[Stored dataset items]
──────────────────────────────
(* ===== verification/IdentityRetry.v ===== *)
(** * Retries of the operations of the identity store

    A caller that does not learn whether its operation was done sends it again.  For all
    operations but one the second run finds what the first one left, whatever was done in
    between, and returns it without an effect. *)

From S2P Require Import Prelude GoStrings WakeupLease EventContract IdentityStore IdentityOps IdentitySteps IdentityInvariant IdentityHistory.

Definition answer {A} (f : A -> string * Z) (r : result error (A * itables)) : option (string * Z) := match r with Ok (x, _) => Some (f x) | Err _ => None end.

(** The record that an operation returns, by its id and its generation or version; nothing
    when the operation fails. *)
Definition iop_answer (o : iop) (t : itables) : option (string * Z) :=
  match o with
  | IReserve intents req => answer (fun r => (rs_ReservationID r, rs_ReservationGeneration r)) (Reserve intents req t)
  | ICreateIncarnation req => answer (fun i => (in_IncarnationID i, in_IncarnationGeneration i)) (CreateIncarnation req t)
  | IPrepare req => answer (fun p => (bp_PreparationID p, bp_PreparationGeneration p)) (PrepareBinding req t)
  | IFinalize req => answer (fun b => (cb_IncarnationID b, cb_BindingVersion b)) (FinalizeBinding req t)
  | IAbort req => answer (fun p => (bp_PreparationID p, bp_PreparationGeneration p)) (AbortBinding req t)
  | IRevoke req => answer (fun b => (cb_IncarnationID b, cb_BindingVersion b)) (RevokeBinding req t)
  end.

(** Not a revocation, and not a preparation that names a receipt and is itself a retry: the
    receipt of such a request is not compared with a row that has none. *)
Definition retryable (o : iop) (t : itables) : bool :=
  match o with
  | IRevoke _ => false
  | IPrepare req => String.eqb (pq_ActiveProcessReceiptRef req) EmptyString
      || negb (existsb (has_generation (pq_ReservationID req) (pq_PreparationGeneration req)) (it_preparations t))
  | _ => true
  end.

(** What an operation that returned [ans] leaves behind. *)
Definition settled (o : iop) (ans : string * Z) (t : itables) : Prop :=
  match o with
  | IReserve intents req => validateReservationIdentity req = Ok tt /\ (rq_CommandID req = EmptyString \/ verifyCommandReservationMatch intents req = Ok tt)
      /\ exists r, r ∈ it_reservations t /\ matchReservation req r = Ok tt /\ ans = (rs_ReservationID r, rs_ReservationGeneration r)
  | ICreateIncarnation req => validateIncarnationIdentity req = Ok tt /\ (exists r, r ∈ it_reservations t /\ rs_ReservationID r = iq_ReservationID req)
      /\ exists i, i ∈ it_incarnations t /\ matchIncarnation req i = Ok tt /\ ans = (in_IncarnationID i, in_IncarnationGeneration i)
  | IPrepare req => validatePreparationIdentity req = Ok tt /\ (exists r, r ∈ it_reservations t /\ rs_ReservationID r = pq_ReservationID req)
      /\ (exists i, i ∈ it_incarnations t /\ in_IncarnationID i = pq_IncarnationID req) /\ exists p, p ∈ it_preparations t /\ matchPreparation req p = Ok tt
        /\ (pq_ActiveProcessReceiptRef req = EmptyString \/ pq_ActiveProcessReceiptRef req = bp_ActiveProcessReceiptRef p)
        /\ ans = (bp_PreparationID p, bp_PreparationGeneration p)
  | IFinalize req => validateFinalizeIdentity req = Ok tt
      /\ (exists p, p ∈ it_preparations t /\ bp_State p = "finalized" /\ finalizeReplayMatches p req = true)
      /\ exists b, b ∈ it_bindings t /\ cb_AgentID b = fq_AgentID req /\ cb_BindingVersion b = succ_int64 (fq_ExpectedBindingVersion req) /\ finalizedCurrentMatches b req = true
        /\ ans = (cb_IncarnationID b, cb_BindingVersion b)
  | IAbort req => validateAbortIdentity req = Ok tt /\ exists p, p ∈ it_preparations t /\ bp_State p = "aborted" /\ bp_PreparationID p = aq_PreparationID req
      /\ bp_AgentID p = aq_AgentID req /\ bp_PreparationGeneration p = aq_ExpectedPreparationGeneration req
        /\ ans = (bp_PreparationID p, bp_PreparationGeneration p)
  | IRevoke _ => False
  end.

(** ** What was settled stays so *)

Lemma prefix_in {A} (l l' : list A) x : l `prefix_of` l' -> x ∈ l -> x ∈ l'.
Proof. intros [k ->] H. apply elem_of_app. by left. Qed.

Lemma receipt_match_kept req p s rc : matchPreparation req p = Ok tt -> (bp_ActiveProcessReceiptRef p <> EmptyString -> rc = bp_ActiveProcessReceiptRef p) ->
  (pq_ActiveProcessReceiptRef req = EmptyString \/ pq_ActiveProcessReceiptRef req = bp_ActiveProcessReceiptRef p) ->
  matchPreparation req (resolve_preparation p s rc) = Ok tt /\ (pq_ActiveProcessReceiptRef req = EmptyString \/ pq_ActiveProcessReceiptRef req = rc).
Proof.
  unfold matchPreparation, preparationIDsMatch, preparationFenceMatch. intros H Hk He. apply guard_err_Ok in H.
  cbn [resolve_preparation bp_PreparationID bp_ReservationID bp_IncarnationID bp_AgentID bp_IdentityKind bp_PreparationGeneration bp_ExpectedBindingVersion
    bp_ExpectedIncarnationGeneration bp_BindingDigest bp_SourceFenceRef bp_ActiveProcessReceiptRef].
  apply andb_true_iff in H as [H1 H2]. apply andb_true_iff in H2 as [H2 H3]. rewrite H1, H2. unfold preparationReceiptMatches.
  destruct (String.eqb_spec (pq_ActiveProcessReceiptRef req) EmptyString) as [E|E]; [by split; [|left]|].
  destruct He as [|He]; [done|]. rewrite <- He in Hk. rewrite (Hk E), String.eqb_refl, orb_true_r. by split; [|right].
Qed.

Lemma settled_grows o ans t t' : igrows t t' -> settled o ans t -> settled o ans t'.
Proof.
  intros [GR GI GP GB]. destruct o; cbn [settled]; try done.
  - intros (Hv & Hc & r & (s & Hr)%GR & Hm). split_and!; [done..|]. by exists (with_reservation_state r s).
  - intros (Hv & (r & (s & Hr)%GR & Hid) & i & Hi & Hm). split_and!; [done|by exists (with_reservation_state r s)|]. exists i. split; [by eapply prefix_in|done].
  - intros (Hv & (r & (s & Hr)%GR & Hid) & (i & Hi & Hiid) & p & (s' & rc & Hp & _ & Hrc)%GP & Hm & He & Hans). split_and!; [done|by exists (with_reservation_state r s)|..].
    + exists i. split; [by eapply prefix_in|done].
    + exists (resolve_preparation p s' rc). split; [done|]. destruct (receipt_match_kept req p s' rc Hm Hrc He). done.
  - intros (Hv & (p & (s & rc & Hp & Hkeep & _)%GP & Hst & Hm) & b & Hb & Hrest). destruct Hkeep as [-> ->]; [by rewrite Hst|]. rewrite resolve_same in Hp.
    split_and!; [done|by exists p|]. exists b. split; [by eapply prefix_in|done].
  - intros (Hv & p & (s & rc & Hp & Hkeep & _)%GP & Hst & Hm). destruct Hkeep as [-> ->]; [by rewrite Hst|]. rewrite resolve_same in Hp. split; [done|]. by exists p.
Qed.

(** ** A settled operation is done again without an effect *)

Lemma find_unique {A} (p : A -> bool) (l : list A) x : x ∈ l -> p x = true -> (forall y, y ∈ l -> p y = true -> y = x) -> List.find p l = Some x.
Proof.
  intros Hx Hp Hone. destruct (List.find p l) as [y|] eqn:E.
  - apply find_some in E as [Hy Hpy]. f_equal. apply Hone; [by apply list_elem_of_In|done].
  - eapply find_none in E; [|exact Hx]. congruence.
Qed.

Lemma exists_true {A} (p : A -> bool) l x : x ∈ l -> p x = true -> existsb p l = true.
Proof. intros Hx Hp. apply existsb_exists. exists x. split; [by apply list_elem_of_In|done]. Qed.

Lemma run_read_opt {A B} op (row : itables -> option A) (f : option A -> IM B) t : (query_opt op (sql_one row) ≫= f) t = f (row t) t.
Proof. unfold mbind, IM_bind, query_opt, sql_one. by destruct (row t). Qed.

Lemma reserve_again intents req t r : iok t -> validateReservationIdentity req = Ok tt -> rq_CommandID req = EmptyString \/ verifyCommandReservationMatch intents req = Ok tt ->
  r ∈ it_reservations t -> matchReservation req r = Ok tt -> Reserve intents req t = Ok (r, t).
Proof.
  intros Hok Hv Hc Hr Hm. assert (Hkey : has_key (rq_IdempotencyNamespace req) (rq_IdempotencyKeyDigest req) r = true).
  { unfold matchReservation, reservationIdentityEqual in Hm. apply guard_err_Ok in Hm. go_bool. unfold has_key. apply andb_true_iff. split; apply String.eqb_eq; congruence. }
  unfold Reserve. rewrite run_lift, Hv.
  assert (E1 : (if String.eqb (rq_CommandID req) EmptyString then mret tt else ilift (verifyCommandReservationMatch intents req)) t = Ok (tt, t)).
  { destruct Hc as [->|Hc]; [done|]. destruct (String.eqb _ _); [done|]. unfold ilift. by rewrite Hc. }
  unfold mbind at 1, IM_bind at 1. rewrite E1.
  assert (E2 : query_opt "reserve identity" (CreateReservationRow intents (reservationParams req)) t = Ok (None, t)).
  { unfold query_opt, CreateReservationRow, reservation_generation_old. cbn [rs_IdempotencyNamespace rs_IdempotencyKeyDigest reservationParams].
    rewrite (exists_true _ _ r Hr Hkey). cbn [negb]. by rewrite andb_false_r. }
  unfold mbind at 1, IM_bind at 1. rewrite E2. unfold GetReservationRowByKey.
  rewrite run_read, (find_unique _ _ r Hr Hkey), run_lift, (ik_res_valid _ Hok r Hr), run_lift, Hm; [done|].
  intros y Hy Hky. apply (same_key key_of (it_reservations t)); [apply Hok|done..|]. unfold has_key in *. go_bool. unfold key_of. congruence.
Qed.

(** A row that is found by its id and passes its check. *)
Lemma read_reservation {B} op t r id (f : Reservation -> IM B) : iok t -> r ∈ it_reservations t -> rs_ReservationID r = id ->
  (query op (GetReservationRow id) ≫= f) t = f r t.
Proof. intros Hok Hr <-. unfold GetReservationRow. by rewrite run_read, (find_by_id rs_ReservationID) by (done || apply Hok). Qed.

Lemma read_incarnation {B} op t i id (f : Incarnation -> IM B) : iok t -> i ∈ it_incarnations t -> in_IncarnationID i = id ->
  (query op (GetIncarnationRow id) ≫= f) t = f i t.
Proof. intros Hok Hi <-. unfold GetIncarnationRow. by rewrite run_read, (find_by_id in_IncarnationID) by (done || apply Hok). Qed.

Lemma read_preparation t p id : iok t -> p ∈ it_preparations t -> bp_PreparationID p = id -> getPreparationTx id t = Ok (p, t).
Proof.
  intros Hok Hp <-. unfold getPreparationTx, GetPreparationRow. rewrite run_read, (find_by_id bp_PreparationID) by (done || apply Hok). unfold ilift. by rewrite (ik_prep_valid _ Hok p Hp).
Qed.

Lemma incarnate_again req t r i : iok t -> validateIncarnationIdentity req = Ok tt -> r ∈ it_reservations t -> rs_ReservationID r = iq_ReservationID req ->
  i ∈ it_incarnations t -> matchIncarnation req i = Ok tt -> CreateIncarnation req t = Ok (i, t).
Proof.
  intros Hok Hv Hr Hid Hi Hm. assert (Hres : in_ReservationID i = iq_ReservationID req) by (unfold matchIncarnation in Hm; go_ok; go_bool; congruence).
  unfold CreateIncarnation. rewrite run_lift, Hv. unfold mbind at 1, IM_bind at 1. unfold loadReservationForIncarnation. rewrite (read_reservation _ _ r) by done. unfold ilift at 1.
  rewrite (ik_res_valid _ Hok r Hr). cbn [mbind result_bind].
  assert (E : getIncarnationByReservation (iq_ReservationID req) t = Ok (Some i, t)).
  { unfold getIncarnationByReservation, GetIncarnationRowByReservation. rewrite run_read_opt, <- Hres, (find_by_id in_ReservationID) by (done || apply Hok).
    by rewrite run_lift, (ik_inc_valid _ Hok i Hi). }
  unfold mbind at 1, IM_bind at 1. rewrite E. unfold replayIncarnation. by rewrite run_lift, Hm.
Qed.

Lemma prepare_again req t r i p : iok t -> validatePreparationIdentity req = Ok tt -> r ∈ it_reservations t -> rs_ReservationID r = pq_ReservationID req ->
  i ∈ it_incarnations t -> in_IncarnationID i = pq_IncarnationID req -> p ∈ it_preparations t -> matchPreparation req p = Ok tt -> PrepareBinding req t = Ok (p, t).
Proof.
  intros Hok Hv Hr Hrid Hi Hiid Hp Hm. assert (Hgen : has_generation (pq_ReservationID req) (pq_PreparationGeneration req) p = true).
  { unfold matchPreparation, preparationIDsMatch in Hm. apply guard_err_Ok in Hm. go_bool. unfold has_generation. apply andb_true_iff. split; [apply String.eqb_eq|apply Z.eqb_eq]; congruence. }
  unfold PrepareBinding, prepareBindingTx. rewrite run_lift, Hv.
  assert (E1 : loadPreparationIdentities req t = Ok ((r, i), t)).
  { unfold loadPreparationIdentities. rewrite (read_reservation _ _ r), (read_incarnation _ _ i) by done. by rewrite run_lift, (ik_res_valid _ Hok r Hr), run_lift, (ik_inc_valid _ Hok i Hi). }
  assert (E2 : getPreparationByGeneration req t = Ok (Some p, t)).
  { unfold getPreparationByGeneration, GetPreparationRowByGeneration. rewrite run_read_opt, (find_unique _ _ p Hp Hgen).
    - by rewrite run_lift, (ik_prep_valid _ Hok p Hp).
    - intros y Hy Hgy. apply (same_key generation_of (it_preparations t)); [apply Hok|done..|]. unfold has_generation in *. go_bool. unfold generation_of. congruence. }
  unfold mbind at 1, IM_bind at 1. rewrite E1. unfold mbind at 1, IM_bind at 1. rewrite E2. unfold replayPreparation. by rewrite run_lift, Hm.
Qed.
──────────────────────────────
What the task asks:
Look through the data above and return exactly the lines from the one that contains "rewrite (exists_true _" to the one that contains "(** A row that", inclusive, with nothing else.

Solution for this problem:
    rewrite (exists_true _ _ r Hr Hkey). cbn [negb]. by rewrite andb_false_r. }
  unfold mbind at 1, IM_bind at 1. rewrite E2. unfold GetReservationRowByKey.
  rewrite run_read, (find_unique _ _ r Hr Hkey), run_lift, (ik_res_valid _ Hok r Hr), run_lift, Hm; [done|].
  intros y Hy Hky. apply (same_key key_of (it_reservations t)); [apply Hok|done..|]. unfold has_key in *. go_bool. unfold key_of. congruence.
Qed.

(** A row that is found by its id and passes its check. *)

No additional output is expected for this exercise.